The Bush administration has released its plan for healthcare reform. And liberals will take it as an open declaration of policy war — just as they did when President Bush said he wanted to reform Social Security by creating a system of personal accounts, and for the same reasons.
Bush’s Social Security reform plan would have put more money in the hands of individuals, giving them more control over, and responsibility for, their financial futures. Most liberals want no part of that, and they did everything they could to defeat the effort — and stood and applauded that defeat when President Bush mentioned Social Security in his State of the Union Address.
At the heart of the president’s health care reform agenda is expansion of Health Savings Accounts (HSAs). He only mentioned them in the State of the Union, but the White House released a five-page document that outlines its efforts to expand HSAs.
Like the president’s Social Security reform proposal, HSAs put money in the hands of individuals. People still have health insurance; it just has a high deductible. So if a person has a major accident or illness or a year of high health care expenses, health insurance is there to cover them. For smaller and routine health care expenses, people use their Health Savings Account.
HSAs became available in January 2004, though a much more limited and regulated version known as Medical Savings Accounts was created by Congress in 1996. HSA plans combine a high-deductible (e.g., $2,500 for a family) health insurance policy with money deposited in a personally owned, tax-free account. (To find out more about how Health Savings Accounts work, click here.)
More than a million people have shifted to some form HSA plan. The success has been nothing short of phenomenal. The New York Times reports that a huge array of financial institutions, which never had much interest one way or the other in HSAs, are jumping on board at record speed. Why? Because analysts expect that by 2010, there may be as much as $75 billion in HSA accounts.

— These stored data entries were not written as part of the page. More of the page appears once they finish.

(* ===== verification/Thrift.v ===== *)
(** * Thrift: what SerializeThrift and DeserializeThrift put on the wire

    ringpop.go turns Thrift structs into bytes with the binary protocol of the
    vendored Thrift library (binary_protocol.go, protocol.go and type.go of
    apache/thrift/lib/go/thrift).  The writing methods append to a buffered
    writer over a bytes.Buffer, which never fails; the reading methods take
    bytes from the front of their input and can fail.  A struct is anything
    with generated Read and Write methods: the interface is the class
    [TStruct], its instances are the structs of examples/pingpong/gen-go. *)
From S2P Require Import Prelude GoStd Bytes.
#[local] Open Scope Z_scope.

(** ** type.go: TType, a byte *)
Definition STOP : Z := 0.
Definition BOOL : Z := 2.
Definition BYTE : Z := 3.
Definition DOUBLE : Z := 4.
Definition I16 : Z := 6.
Definition I32 : Z := 8.
Definition I64 : Z := 10.
Definition STRING : Z := 11.
Definition STRUCT : Z := 12.
Definition MAP : Z := 13.
Definition SET : Z := 14.
Definition LIST : Z := 15.

(** ** Writing

    The bytes in the bufio.Writer and those in the bytes.Buffer below it.  When
    the bufio.Writer passes bytes on by itself is not distinguished: nobody
    looks at the buffer before [Flush]. *)
Record twriter : Type := mkWriter { tw_buffered : list Z; tw_written : list Z }.
Abbreviation TW := (M twriter).

Definition Write (c : list Z) : TW unit := modify (λ w, mkWriter (tw_buffered w ++ c) (tw_written w)).
Definition Flush : TW unit := modify (λ w, mkWriter [] (tw_written w ++ tw_buffered w)).

Definition WriteByte (value : Z) : TW unit := Write [value mod 256].
Definition WriteBool (value : bool) : TW unit := WriteByte (if value then 1 else 0).
Definition WriteI16 (value : Z) : TW unit := Write (putUint 2 value).
Definition WriteI32 (value : Z) : TW unit := Write (putUint 4 value).
Definition WriteI64 (value : Z) : TW unit := Write (putUint 8 value).

(** A float64 is given by its bits. *)
Definition WriteDouble (bits : Z) : TW unit := WriteI64 bits.
Definition WriteString (value : string) : TW unit :=
  WriteI32 (Z.of_nat (String.length value));; Write (bytesOf value).
Definition WriteBinary (value : list Z) : TW unit :=
  WriteI32 (Z.of_nat (length value));; Write value.

Definition WriteFieldBegin (typeId id : Z) : TW unit := WriteByte typeId;; WriteI16 id.
Definition WriteFieldStop : TW unit := WriteByte STOP.
Definition WriteMapBegin (keyType valueType size : Z) : TW unit :=
  WriteByte keyType;; WriteByte valueType;; WriteI32 size.
Definition WriteListBegin (elemType size : Z) : TW unit := WriteByte elemType;; WriteI32 size.
Definition WriteSetBegin (elemType size : Z) : TW unit := WriteByte elemType;; WriteI32 size.

(** ** Reading *)
Inductive terror : Type := EndOfInput | InvalidData | DepthLimit | BadVersion.

#[export] Instance terror_eq : EqDecision terror.
Proof. solve_decision. Defined.

(** A reader takes bytes from its input; [inr] is the returned error. *)
Abbreviation TR A := (M (list Z) (A + terror)).

Definition ok {A} (a : A) : TR A := mret (inl a).
Definition err {A} (e : terror) : TR A := mret (inr e).

(** [if err != nil { return err }] *)
Definition orReturn {A B} (m : TR A) (k : A → TR B) : TR B :=
  r ← m; match r with inl a => k a | inr e => err e end.
Notation "x ⇐ m ; k" := (orReturn m (λ x, k)) (at level 20, m at level 100, k at level 200, right associativity).
Notation "' x ⇐ m ; k" := (orReturn m (λ x, k))
  (at level 20, x pattern, m at level 100, k at level 200, only parsing).

Definition ReadByte : TR Z := λ s,
  match s with
  | [] => Some (inr EndOfInput, [])
  | b :: s => Some (inl (signed 8 b), s)
  end.

(** readAll: io.ReadFull uses up an input that is too short. *)
Definition readAll (n : nat) : TR (list Z) := λ s,
  if bool_decide (length s < n)%nat then Some (inr EndOfInput, [])
  else Some (inl (take n s), drop n s).

Definition ReadBool : TR bool := b ⇐ ReadByte; ok (bool_decide (b = 1)).
Definition ReadI16 : TR Z := buf ⇐ readAll 2; ok (signed 16 (getUint buf)).
Definition ReadI32 : TR Z := buf ⇐ readAll 4; ok (signed 32 (getUint buf)).
Definition ReadI64 : TR Z := buf ⇐ readAll 8; ok (signed 64 (getUint buf)).
Definition ReadDouble : TR Z := buf ⇐ readAll 8; ok (getUint buf).

(** A stream does not know how many bytes remain, so that the length is not
    compared with anything. *)
Definition readStringBody (size : Z) : TR string :=
  if bool_decide (size < 0) then ok EmptyString
  else buf ⇐ readAll (Z.to_nat size); ok (stringOf buf).

Definition ReadString : TR string :=
  size ⇐ ReadI32;
  if bool_decide (size < 0) then err InvalidData else readStringBody size.

Definition ReadBinary : TR (list Z) :=
  size ⇐ ReadI32;
  if bool_decide (size < 0) then err InvalidData else readAll (Z.to_nat size).

(** ReadFieldBegin returns a type also when it fails: STOP at the end of the
    input.  The id that comes with an error is used by nobody. *)
Definition ReadFieldBegin : M (list Z) (Z * Z * option terror) :=
  t ← ReadByte;
  match t with
  | inr e => mret (STOP, 0, Some e)
  | inl t =>
      let typeId := t mod 256 in
      if bool_decide (t = STOP) then mret (typeId, 0, None)
      else
        id ← ReadI16;
        match id with
        | inl id => mret (typeId, id, None)
        | inr e => mret (typeId, 0, Some e)
        end
  end.

Definition ReadMapBegin : TR (Z * Z * Z) :=
  k ⇐ ReadByte;
  v ⇐ ReadByte;
  size32 ⇐ ReadI32;
  if bool_decide (size32 < 0) then err InvalidData else ok (k mod 256, v mod 256, size32).

Definition ReadListBegin : TR (Z * Z) :=
  b ⇐ ReadByte;
  size32 ⇐ ReadI32;
  if bool_decide (size32 < 0) then err InvalidData else ok (b mod 256, size32).

Definition ReadSetBegin : TR (Z * Z) :=
  b ⇐ ReadByte;
  size32 ⇐ ReadI32;
  if bool_decide (size32 < 0) then err InvalidData else ok (b mod 256, size32).

(** ** protocol.go: skipping a value of a known type *)
Definition DEFAULT_RECURSION_DEPTH : nat := 64.

(** [for i := 0; i < size; i++], left at the first error *)
Fixpoint times_ (size : nat) (body : TR unit) : TR unit :=
  match size with
  | O => ok tt
  | S size => _ ⇐ body; times_ size body
  end.

(** The fields of a struct up to STOP; the error of ReadFieldBegin is not
    looked at.  Every turn takes a byte, so the length of the input bounds
    their number. *)
Fixpoint skipFields (turns : nat) (skip : Z → TR unit) : TR unit :=
  match turns with
  | O => panic
  | S turns =>
      '(typeId, _, _) ← ReadFieldBegin;
      if bool_decide (typeId = STOP) then ok tt
      else _ ⇐ skip typeId; skipFields turns skip
  end.

(** [fuel] bounds the depth of the recursion.  The value of a map is skipped
    through the method Skip, which starts from the full depth again, and its
    error is not looked at. *)
Fixpoint Skip (fuel : nat) (fieldType : Z) (maxDepth : nat) : TR unit :=
  match fuel with
  | O => panic
  | S fuel =>
      if bool_decide (maxDepth ≤ 0)%nat then err DepthLimit
      else if bool_decide (fieldType = STOP) then ok tt
      else if bool_decide (fieldType = BOOL) then _ ⇐ ReadBool; ok tt
      else if bool_decide (fieldType = BYTE) then _ ⇐ ReadByte; ok tt
      else if bool_decide (fieldType = I16) then _ ⇐ ReadI16; ok tt
      else if bool_decide (fieldType = I32) then _ ⇐ ReadI32; ok tt
      else if bool_decide (fieldType = I64) then _ ⇐ ReadI64; ok tt
      else if bool_decide (fieldType = DOUBLE) then _ ⇐ ReadDouble; ok tt
      else if bool_decide (fieldType = STRING) then _ ⇐ ReadString; ok tt
      else if bool_decide (fieldType = STRUCT) then
        remaining ← gets length;
        skipFields (S remaining) (λ typeId, Skip fuel typeId (pred maxDepth))
      else if bool_decide (fieldType = MAP) then
        '(keyType, valueType, size) ⇐ ReadMapBegin;
        times_ (Z.to_nat size)
          (_ ⇐ Skip fuel keyType (pred maxDepth);
           Skip fuel valueType DEFAULT_RECURSION_DEPTH;;
           ok tt)
      else if bool_decide (fieldType = SET) then
        '(elemType, size) ⇐ ReadSetBegin;
        times_ (Z.to_nat size) (Skip fuel elemType (pred maxDepth))
      else if bool_decide (fieldType = LIST) then
        '(elemType, size) ⇐ ReadListBegin;
        times_ (Z.to_nat size) (Skip fuel elemType (pred maxDepth))
      else ok tt
  end.

(** Enough for any input: each map resets the depth and takes six bytes. *)
Definition skipFuel (maxDepth : nat) (s : list Z) : nat := S (maxDepth + (DEFAULT_RECURSION_DEPTH + 1) * length s).

Definition SkipDefaultDepth (typeId : Z) : TR unit := λ s,
  Skip (skipFuel DEFAULT_RECURSION_DEPTH s) typeId DEFAULT_RECURSION_DEPTH s.

(** ** serializer.go: what ringpop asks of a struct

    Read fills the struct it is called on, also before it fails. *)
Class TStruct (A : Type) : Type := {
  writeTo : A → TW unit;
  readFrom : A → M (list Z) (A * option terror)
}.

(** ** ringpop.go *)
Definition serialized (write : TW unit) : option (list Z) :=
  '(_, w) ← (write;; Flush) (mkWriter [] []);
  Some (tw_written w).

Definition SerializeThrift {A} `{!TStruct A} (s : A) : option (list Z) := serialized (writeTo s).

Definition DeserializeThrift {A} `{!TStruct A} (b : list Z) (s : A) : option (A * option terror) :=
  fst <$> readFrom s b.

(** ** Generated code

    The structs of the example have one field each that they know.  The loop of
    their Read methods is the same up to the id of the field and the function
    that reads it: the field, whether it was set, and the error. *)
Fixpoint readLoop {A} (id : Z) (readField : A → M (list Z) (A * option terror)) (turns : nat) (field : A) (isset : bool)
    : M (list Z) (A * bool * option terror) :=
  match turns with
  | O => panic
  | S turns =>
      '(fieldTypeId, fieldId, e) ← ReadFieldBegin;
      match e with
      | Some e => mret (field, isset, Some e)
      | None =>
          if bool_decide (fieldTypeId = STOP) then mret (field, isset, None)
          else if bool_decide (fieldId = id) then
            '(field, e) ← readField field;
            match e with
            | Some e => mret (field, isset, Some e)
            | None => readLoop id readField turns field true
            end
          else
            r ← SkipDefaultDepth fieldTypeId;
            match r with
            | inr e => mret (field, isset, Some e)
            | inl _ => readLoop id readField turns field isset
            end
      end
  end.

Definition readStruct {A} (id : Z) (readField : A → M (list Z) (A * option terror)) (required : bool) (field : A)
    : M (list Z) (A * option terror) :=
  remaining ← gets length;
  '(field, isset, e) ← readLoop id readField (S remaining) field false;
  mret (field, match e with
               | Some e => Some e
               | None => if required && negb isset then Some InvalidData else None
               end).

(** *** ttypes.go: Ping and Pong, a required string each, with the id 1 *)
Record Ping : Type := mkPing { Key : string }.
Record Pong : Type := mkPong { Source : string }.

Definition readField1 (field : string) : M (list Z) (string * option terror) :=
  v ← ReadString;
  mret (match v with inl v => (v, None) | inr e => (field, Some e) end).

Definition readRequired : string → M (list Z) (string * option terror) := readStruct 1 readField1 true.

Definition writeRequired (field : string) : TW unit :=
  WriteFieldBegin STRING 1;; WriteString field;; WriteFieldStop.

#[export] Instance Ping_struct : TStruct Ping := {
  writeTo p := writeRequired (Key p);
  readFrom p := '(key, e) ← readRequired (Key p); mret (mkPing key, e)
}.

#[export] Instance Pong_struct : TStruct Pong := {
  writeTo p := writeRequired (Source p);
  readFrom p := '(source, e) ← readRequired (Source p); mret (mkPong source, e)
}.

(** *** pingpong.go: the arguments and the result of a call

    The pointer to a struct may be nil; reading makes a new struct, which is
    kept also when reading it fails.  Writing a nil request panics. *)
Record PingPongPingArgs : Type := mkArgs { Request : option Ping }.
Record PingPongPingResult : Type := mkResult { Success : option Pong }.

Definition readPointer {A} `{!TStruct A} (new : A) (_ : option A) : M (list Z) (option A * option terror) :=
  '(a, e) ← readFrom new; mret (Some a, e).

#[export] Instance Args_struct : TStruct PingPongPingArgs := {
  writeTo p :=
    WriteFieldBegin STRUCT 1;;
    match Request p with Some request => writeTo request | None => panic end;;
    WriteFieldStop;
  readFrom p :=
    '(request, e) ← readStruct 1 (readPointer (mkPing EmptyString)) false (Request p);
    mret (mkArgs request, e)
}.

#[export] Instance Result_struct : TStruct PingPongPingResult := {
  writeTo p :=
    match Success p with
    | Some success => WriteFieldBegin STRUCT 0;; writeTo success
    | None => mret tt
    end;;
    WriteFieldStop;
  readFrom p :=
    '(success, e) ← readStruct 0 (readPointer (mkPong EmptyString)) false (Success p);
    mret (mkResult success, e)
}.

Definition GetSuccess (p : PingPongPingResult) : option Pong := Success p.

That’s money that people can use to pay for health care if they need it, without someone — like an HMO or the government — telling them what they can and can’t have. But that is also money that belongs to them, and grows with interest tax-free.
By expanding HSA options, President Bush has openly declared that patient empowerment is the centerpiece of his vision for the health care system — and liberals don’t like it one little bit.

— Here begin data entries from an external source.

Fixpoint readExceptionLoop (turns : nat) (x : exception) : TR exception :=
  match turns with
  | O => panic
  | S turns =>
      '(ttype, id, e) ← ReadFieldBegin;
      match e with
      | Some e => err e
      | None => if bool_decide (ttype = STOP) then ok x else x ⇐ readExceptionField ttype id x; readExceptionLoop turns x
      end
  end.

Definition readException : TR exception :=
  remaining ← gets length;
  readExceptionLoop (S remaining) (NewTApplicationException UNKNOWN_APPLICATION_EXCEPTION "").

(** An exception survives the wire. *)
Definition exceptionBytes (x : exception) : list Z :=
  (if bool_decide (message x = EmptyString) then [] else fieldHeader STRING 1 ++ counted (bytesOf (message x))) ++
  fieldHeader I32 2 ++ putUint 4 (type_ x) ++ [STOP mod 256].

Lemma emits_exception x : emits (writeException x) (exceptionBytes x).
Proof.
  unfold writeException, exceptionBytes. apply emits_bind.
  - case_bool_decide; [apply emits_ret|]. apply emits_bind; [apply emits_bind; apply emits_Write|apply emits_WriteString].
  - apply emits_bind; [apply emits_bind; apply emits_Write|]. apply emits_bind; apply emits_Write.
Qed.

(** One turn of the loop. *)
Lemma readExceptionLoop_field turns t id x x' y bs rest :
  smallType t → t ≠ STOP → - 2 ^ 15 ≤ id < 2 ^ 15 → reads (readExceptionField t id x) x' bs →
  readExceptionLoop turns x' rest = Some (inl y, []) →
  readExceptionLoop (S turns) x (fieldHeader t id ++ bs ++ rest) = Some (inl y, []).
Proof.
  intros Ht Hs Hid Hr Hrest. cbn [readExceptionLoop]. unfold mbind at 1, M_bind. rewrite ReadFieldBegin_header by done.
  rewrite bool_decide_false by done. unfold orReturn, mbind, M_bind. by rewrite Hr.
Qed.
(* ===== verification/Retry.v ===== *)
(** * Retry: the retry loop of TChannel (vendored retry.go, errors.go)

    A client runs its call until it succeeds, fails with an error that its
    options do not allow to retry, or has used up its attempts.  The options
    come with the context of the call.  The timeout per attempt is part of what
    an attempt does and shows here as the error of an attempt. *)
From S2P Require Import Prelude GoStd.
#[local] Open Scope Z_scope.

(** ** errors.go *)
Definition ErrCodeInvalid : Z := 0.
Definition ErrCodeTimeout : Z := 1.
Definition ErrCodeCancelled : Z := 2.
Definition ErrCodeBusy : Z := 3.
Definition ErrCodeDeclined : Z := 4.
Definition ErrCodeUnexpected : Z := 5.
Definition ErrCodeBadRequest : Z := 6.
Definition ErrCodeNetwork : Z := 7.
Definition ErrCodeProtocol : Z := 255.

(** ** retry.go *)

(** RetryOn is an integer. *)
Definition RetryDefault : Z := 0.
Definition RetryConnectionError : Z := 1.
Definition RetryNever : Z := 2.
Definition RetryNonIdempotent : Z := 3.
Definition RetryUnexpected : Z := 4.
Definition RetryIdempotent : Z := 5.

Record RetryOptions : Type := mkRetryOptions {
  MaxAttempts : Z;
  RetryOn : Z;
  TimeoutPerAttempt : Z
}.

Definition defaultRetryOptions : RetryOptions := mkRetryOptions 5 RetryDefault 0.

Definition getRetryOptions (opts : option RetryOptions) : RetryOptions :=
  match opts with
  | None => defaultRetryOptions
  | Some o =>
      if bool_decide (MaxAttempts o = 0) then mkRetryOptions (MaxAttempts defaultRetryOptions) (RetryOn o) (TimeoutPerAttempt o) else o
  end.

(** CanRetry, on the code that getErrCode finds. *)
Definition CanRetry (r code : Z) : bool :=
  if bool_decide (r = RetryNever) then false
  else
    let r := if bool_decide (r = RetryDefault) then RetryConnectionError else r in
    if bool_decide (code = ErrCodeBusy) || bool_decide (code = ErrCodeDeclined) then true
    else if bool_decide (code = ErrCodeBadRequest) then false
    else if bool_decide (r = RetryConnectionError) then bool_decide (code = ErrCodeNetwork)
    else if bool_decide (r = RetryUnexpected) then bool_decide (code = ErrCodeUnexpected)
    else bool_decide (r = RetryIdempotent).

Section loop.
Context {S R Err : Type} (getErrCode : Err → Z).

(** RunWithRetry: [f] gets the number of the attempt and the response that the
    attempts before it more, which they share. *)
Fixpoint attempts (on : Z) (f : nat → R → M S (R * option Err)) (more i : nat) (resp : R) (err : option Err)
    : M S (R * option Err) :=
  match more with
  | O => mret (resp, err)
  | Datatypes.S more =>
      '(resp, err) ← f i resp;
      match err with
      | None => mret (resp, None)
      | Some e =>
          if negb (CanRetry on (getErrCode e)) then mret (resp, Some e)
          else attempts on f more (Datatypes.S i) resp (Some e)
      end
  end.

Definition attemptsAllowed (opts : option RetryOptions) : nat := Z.to_nat (MaxAttempts (getRetryOptions opts)).

Definition RunWithRetry (opts : option RetryOptions) (f : nat → R → M S (R * option Err)) (resp : R)
    : M S (R * option Err) :=
  attempts (RetryOn (getRetryOptions opts)) f (attemptsAllowed opts) 0 resp None.
End loop.

(** By default busy, declined and broken connections are retried, up to five
    attempts in all. *)
Example default_retries :
  attemptsAllowed None = 5%nat ∧ attemptsAllowed (Some (mkRetryOptions 0 RetryNever 0)) = 5%nat ∧
  filter (λ c, CanRetry RetryDefault c = true) [1; 2; 3; 4; 5; 6; 7; 255] = [3; 4; 7] ∧
  filter (λ c, CanRetry RetryNonIdempotent c = true) [1; 2; 3; 4; 5; 6; 7; 255] = [3; 4] ∧
  filter (λ c, CanRetry RetryIdempotent c = true) [1; 2; 3; 4; 5; 6; 7; 255] = [1; 2; 3; 4; 5; 7; 255] ∧
  filter (λ c, CanRetry RetryNever c = true) [1; 2; 3; 4; 5; 6; 7; 255] = [].
Proof. by vm_compute. Qed.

Some of the central features of the president’s plan:
- Changing current law so that the annual HSA contribution can cover total out-of-pocket expenses.
- Providing individuals who purchase HSAs on their own with the same tax advantages as those with employer-sponsored health insurance.

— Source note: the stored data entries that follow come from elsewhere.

Definition GetSystemErrorCode (err : callError) : Z :=
  match err with
  | ImplError e | KeyError e | RingError e => default ErrCodeUnexpected (systemCode e)
  | TransportError (ChannelError code) | SystemError code _ => code
  | TransportError NetError | BadHeaders | BadStruct _ | NotFound _ => ErrCodeUnexpected
  end.

Definition getErrCode (err : callError) : Z :=
  match err with
  | TransportError NetError => ErrCodeNetwork
  | ImplError e | KeyError e | RingError e => if isNetError e then ErrCodeNetwork else GetSystemErrorCode err
  | _ => GetSystemErrorCode err
  end.

Definition lift {A} (o : option A) : M S A := λ s, a ← o; Some (a, s).

(** ** struct.go *)
Definition WriteStruct {A} `{!TStruct A} (s : A) : option (list Z) :=
  '(_, w) ← writeTo s (mkWriter [] []); Some (tw_buffered w).

Definition ReadStruct {A} `{!TStruct A} (b : list Z) (s : A) : option (A * option terror) := fst <$> readFrom s b.

(** ** client.go *)
Record callArgs : Type := mkCallArgs { arg2 : list Z; arg3 : list Z }.

Definition writeArgs {A} `{!TStruct A} (hs : headers) (req : A) : option (callArgs + headersError) :=
  h ← WriteHeaders (order hs).1 (order hs).2 hs;
  match h with
  | inr err => Some (inr err)
  | inl a2 => a3 ← WriteStruct req; Some (inl (mkCallArgs a2 a3))
  end.

(** What comes back: a response, a system error with its code, or an error of the
    channel, such as a timeout when there is no answer. *)
Inductive reply : Type := Response (args : callArgs) | Failed (code : Z) (e : callError) | Broken (e : channelError).

(** The response struct is the caller's, who keeps what was read into it. *)
Definition readResponse {A} `{!TStruct A} (r : reply) (resp : A) : option (A * option callError) :=
  match r with
  | Broken e => Some (resp, Some (TransportError e))
  | Failed code e => Some (resp, Some (SystemError code e))
  | Response args =>
      '(_, bad) ← ReadHeaders (arg2 args);
      if (bad : bool) then Some (resp, Some BadHeaders)
      else
        '(resp, e) ← ReadStruct (arg3 args) resp;
        Some (resp, match e with Some e => Some (BadStruct e) | None => None end)
  end.

(** startCall of the channel: for an attempt at an operation, a call to write the
    arguments to, or an error. *)
Abbreviation startCall := (nat → string → M S ((callArgs → M S reply) + channelError)).

(** The retry options of the caller's context. *)
Variable retry : option RetryOptions.

(** The function that Call runs with retries. *)
Definition callOnce {A B} `{!TStruct A, !TStruct B} (start : startCall) (op : string) (hs : headers) (req : A)
    (i : nat) (resp : B) : M S (B * option callError) :=
  c ← start i op;
  match c with
  | inr e => mret (resp, Some (TransportError e))
  | inl call =>
      args ← lift (writeArgs hs req);
      match args with
      | inr _ => mret (resp, Some BadHeaders)
      | inl args => r ← call args; lift (readResponse r resp)
      end
  end.

Definition Call {A B} `{!TStruct A, !TStruct B} (start : startCall) (thriftService methodName : string)
    (hs : headers) (req : A) (resp : B) : M S (B * option callError) :=
  RunWithRetry getErrCode retry (callOnce start (thriftService +:+ "::" +:+ methodName) hs req) resp.

(** ** tchan-pingpong.go

    The client returns what it read along with an error, which stands for both
    here. *)
Abbreviation endpoint := (headers → option Ping → M S (option Pong + callError)).

Definition clientPing (start : startCall) : endpoint := λ ctx request,
  '(resp, err) ← Call start "PingPong" "Ping" ctx (mkArgs request) (mkResult None);
  mret (match err with None => inl (GetSuccess resp) | Some e => inr e end).

Definition serverPing (handler : endpoint) (ctx : headers) (protocol : list Z) : M S (PingPongPingResult + callError) :=
  '(req, e) ← lift (ReadStruct protocol (mkArgs None));
  match e with
  | Some e => mret (inr (BadStruct e))
  | None =>
      r ← handler ctx (Request req);
      mret (match r with inl r => inl (mkResult r) | inr err => inr err end)
  end.

Definition dispatch (handler : endpoint) (ctx : headers) (methodName : string) (protocol : list Z)
    : M S (PingPongPingResult + callError) :=
  if bool_decide (methodName = "Ping") then serverPing handler ctx protocol else mret (inr (NotFound methodName)).

(** ** server.go

    An error of the handler goes back as a system error with its code; a call
    whose headers cannot be read is not answered, so that the caller times out. *)
Definition handle (handler : endpoint) (method : string) (call : callArgs) : M S reply :=
  '(hs, bad) ← lift (ReadHeaders (arg2 call));
  if (bad : bool) then mret (Broken (ChannelError ErrCodeTimeout))
  else
    r ← dispatch handler hs method (arg3 call);
    match r with
    | inr err => mret (Failed (if isProtocolException err then ErrCodeBadRequest else GetSystemErrorCode err) err)
    | inl resp =>
        args ← lift (writeArgs ∅ resp);
        mret (match args with inl args => Response args | inr _ => Broken (ChannelError ErrCodeTimeout) end)
    end.

Definition getServiceMethod (method : string) : option (string * string) :=
  sep ← String.index 0 "::" method;
  Some (String.substring 0 sep method, String.substring (sep + 2) (String.length method - (sep + 2)) method).

(** Handle; log.Fatalf ends the program when the operation is not understood or
    its service is not registered. *)
Definition Handle (handlers : gmap string endpoint) (op : string) (call : callArgs) : M S reply :=
  match getServiceMethod op with
  | None => panic
  | Some (service, method) =>
      match handlers !! service with None => panic | Some handler => handle handler method call end
  end.

(** A server with the service of the example registered. *)
Definition serving (handler : endpoint) : gmap string endpoint := {["PingPong" := handler]}.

- Allowing premiums for the purchase of non-group HSA plans be tax-free if paid from an HSA account.
- Eliminating all taxes on out-of-pocket medical spending done through HSAs.
- Allowing military retirees and families to have an HSA option.
- Allowing employers to make additional contributions to HSAs for chronically ill employees and/or their dependents.
- Extending HSAs benefits to low-income families and individuals through refundable tax credits.
Make no mistake about it, these are ambitious reforms.
In addition, the administration is considering ways to expand HSAs to seniors on Medicare. And several governors, led by Florida Governor Jeb Bush and South Carolina Governor Mark Sanford, are pushing HSAs for the Medicaid population — with strong support from the White House. And the Bush administration has already made HSAs available to millions of federal employees.
It is a plan to ensure that everyone, regardless of age, income or work status, has an HSA option.
And if that wasn’t enough to tick off the liberals, the president also wants to push medical liability reform and allow people to buy health insurance across state lines (that is, if you live in one state, you would have the option of buying a policy that is state-approved and currently being sold to residents of another state).
For decades liberals have been trying to push the U.S. into a government-run health care system. In essence, Medicaid for everyone. And they are pursuing their dream both at the federal and state levels. "Dirigo Health" in Maine, "Healthy Illinois" and "All Kids" in Illinois, and many, many more.
They all have one thing in common: to move everyone into a government-run health care system step by step.
With his expansion of HSAs, President Bush has said there is a better way: That individuals, in consultation with their physicians, ought to control their health care decisions — not government, politicians or bureaucrats.
It’s a conflict of visions, to use economist Thomas Sowell’s term. One relies increasingly on government funding and control. The other puts that control and responsibility in the hands of patients.
It’s also the first skirmish in what is sure to be a key campaign issue in the next presidential election — given the near certainty that an older and savvier Clinton will be running for president.
We are calling it "The Great Debate for 08." And with his ambitious expansion of HSAs, President Bush may have just kicked off that debate. It’s a debate conservatives have to win. Our health depends on it.